Gedanke zum Thema Tod

von  Erdbeerkeks

Der Winter kommt und die Jahre ziehen ohne dich ins Land, mein Freund.
Manchmal versuch ich mir Schneestapfen vor meinem Fenster wieder vorzustellen, wie sie mal wirklich da waren, aber so gut wie früher geht das nicht mehr. Nachts, wenn ich dann an meine Holzdecke starre, weiß ich, dass der Baum da draußen deine Gesellschaft fast noch mehr vermisst, als ich. Er wächst nichtmehr so gut, weißt du. Manchmal wirkt er alt und erschöpft.
Wenn die Weide dann mit ihren langen Ästen über das Gras peitscht und der Wind am Fensterrahmen rüttelt, fang ich an, mir Sorgen zu machen. Denn du holst dir bestimmt den Tod, während du dort wartest und dann steh ich auf und sehe raus und bemerke, dass die Zeit der nächtelangen Gespräche über Fensterbänke hinweg vorbei ist.
Mein Garten ist leerer geworden seitdem. Meine Blumen lassen die Köpfe hängen, ich hab vergessen sie zu gießen, sie starren traurig die Erde an und wissen, was sie verbirgt. Ich lasse sie sterben, weil ich glaube, dass es sich nichtmehr lohnt, wie früher;  in der Zeit, als die Blumen noch bunt waren, strahlten wie ich, aber auch heute lächel ich nur, weil du mal sagtest, es sähe schön aus.

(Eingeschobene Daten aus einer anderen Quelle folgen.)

(** A fakeip destination becomes the domain it stands for; for other
    destinations the domain may be known from an earlier DNS answer. *)
Definition withDomainOfAddress (c : RouteContext) : result error RouteContext :=
  let d := c.(rcIn).(Destination) in
  if isFakeAddress d.(sockAddr) then
    match match v.(vFakeIP) with Some store => store.(fs_Lookup) d.(sockAddr) | None => None end with
    | None => Err (E_New ["missing fakeip record, try enable `experimental.cache_file`"])
    | Some domain =>
        if String.eqb domain "" then Ok c
        else Ok (mkRouteContext (set_Destination (mkSocksaddr AddrZero d.(sockPort) domain) c.(rcIn)) c.(InboundDetour)
                   c.(LastInbound) d c.(RouteOriginalDestination) c.(rcOptions) true c.(rcSniff) c.(SnifferNames)
                   c.(SniffError))
    end
  else if String.eqb c.(rcIn).(Domain) "" then
    match v.(vReverseMapping) d.(sockAddr) with
    | Some domain => Ok (with_in (set_Domain domain c.(rcIn)) c)
    | None => Ok c
    end
  else Ok c.

Definition withIPVersion (c : RouteContext) : RouteContext :=
  if socksIsIPv4 c.(rcIn).(Destination) then with_in (set_IPVersion 4 c.(rcIn)) c
  else if socksIsIPv6 c.(rcIn).(Destination) then with_in (set_IPVersion 6 c.(rcIn)) c
  else c.

Definition prepareMetadata (c : RouteContext) : result error RouteContext :=
  match withDomainOfAddress (withNeighbor (withProcessInfo c)) with
  | Err e => Err e
  | Ok c => Ok (withIPVersion c)
  end.

(** ** Actions that go on *)

Definition actionResolve (server : string) (o : DNSRouteOptions) (c : RouteContext) (dns : DNSState)
  : RouteContext * DNSState * option error :=
  if socksIsDomain c.(rcIn).(Destination) then
    match (if String.eqb server "" then Some None else Some <$> (v.(vTransports) !! server)) with
    | None => (c, dns, Some (E_New ["DNS server not found: "; server]))
    | Some transport =>
        let '(dns, (addresses, e)) :=
          dns_Lookup dns c.(rcIn) c.(rcIn).(Destination).(sockFqdn)
            (mkDNSQueryOptions transport o.(roStrategy) DomainStrategyAsIS o.(roDisableCache) o.(roRewriteTTL)
               o.(roClientSubnet)) in
        match e with
        | Some e => (c, dns, Some e)
        | None => (with_in (set_DestinationAddresses addresses c.(rcIn)) c, dns, None)
        end
    end
  else (c, dns, None).

(** Which of [inputConn] and [inputPacketConn] is not nil. *)
Inductive ConnKind := StreamInput | PacketInput | NoInput.

(** What [matchRule] changes: the metadata, the buffers read so far, what the
    connection has left to read, and the DNS router. *)
Record MatchState := mkMatchState {
  msContext : RouteContext;
  msBuffers : list string;
  msPacketBuffers : list PacketBuffer;
  msStreamReads : list StreamEvent;
  msPacketReads : list PacketEvent;
  msDNS : DNSState;
}.

Definition with_context (c : RouteContext) (s : MatchState) : MatchState :=
  mkMatchState c s.(msBuffers) s.(msPacketBuffers) s.(msStreamReads) s.(msPacketReads) s.(msDNS).

(** [actionSniff], and what [matchRule] does with the buffers it returns. *)
Definition sniffStep (kind : ConnKind) (names : list string) (streams : list StreamSniffer)
    (packets : list PacketSniffer) (s : MatchState) : outcome (MatchState * option error) :=
  match kind with
  | StreamInput =>
      '(c, newBuffer, reads) ← actionSniffStream names streams packets s.(msContext) s.(msBuffers) s.(msStreamReads);
      Ret (mkMatchState c (match newBuffer with Some b => s.(msBuffers) ++ [b] | None => s.(msBuffers) end)
         s.(msPacketBuffers) reads s.(msPacketReads) s.(msDNS), None)
  | PacketInput =>
      '(c, newPacketBuffers, reads, e) ←
        actionSniffPacket names streams packets s.(msContext) s.(msPacketBuffers) s.(msPacketReads);
      Ret (mkMatchState c s.(msBuffers) (s.(msPacketBuffers) ++ newPacketBuffers) s.(msStreamReads) reads s.(msDNS), e)
  | NoInput => Ret (s, None)
  end.

Definition resolveStep (server : string) (o : DNSRouteOptions) (s : MatchState) : MatchState * option error :=
  let '(c, dns, e) := actionResolve server o s.(msContext) s.(msDNS) in
  (mkMatchState c s.(msBuffers) s.(msPacketBuffers) s.(msStreamReads) s.(msPacketReads) dns, e).

(** The rules of [Router.Initialize] ([src/route/router.go]). *)
Definition initializeRules (raw : list (OptionTree RouteOptions ActionOptions)) : outcome (result error (list RouteRule)) :=
  buildAll (fun options =>
      match validateNoNestedRuleActions options false with
      | Some e => Ret (Err e)
      | None => NewRule options false
      end) (fun i e => E_Cause e ["parse rule["; itoa i; "]"]) 0 raw.

(** ** The loop over the rules *)

Inductive StepResult := NextRule | SelectRule | StepFatal (e : error).

Definition ofStep (p : MatchState * option error) : outcome (MatchState * StepResult) :=
  Ret (p.1, match p.2 with Some e => StepFatal e | None => NextRule end).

Falschen Stolz brauchen wir aber nicht, die Blumen und ich. Und während sie langsam vertrocknen und zerfallen kannst du dir ja vorstellen, was die Zeit mit mir anstellt.
Wenn ich ab und zu in deinem Zimmer sitze und der Geruch nach alten Büchern und trübblauen Erinnerungen in der Luft hängt, guck ich durch das matte Fenster zu mir rüber und das dunkle Licht hier oben frisst mich fast auf. Es sieht alles so nach vergangen aus, so nach verlassen und vergessen, dass es mich krank macht. Denn wir wissen doch, dass das alles nicht stimmt.
Wenn ich in den zerwühlten Laken liege und der Mond so verdammt schief hängt, kann ich deinen warmen Atem auf meiner Schulter spüren. In der Bedrängung des kleinen Raums war das „Wir“ schon immer zuhause und wenn wir nach einer halben Stunde wieder vergehen, ist das in Ordnung.
Irgendwann musst du halt gehen, irgendwann stehst du auf und sagst „Bis morgen“ und gehst aus der Tür und ich seh dir nach und wünsche dich zurück. Bis zum nächsten Tag.
Und guck mal, es ist doch das gleiche.
Denn früher oder später kommst du zurück.
Oder ich komme.
Es ist halt nur kein „Bis morgen“ mehr.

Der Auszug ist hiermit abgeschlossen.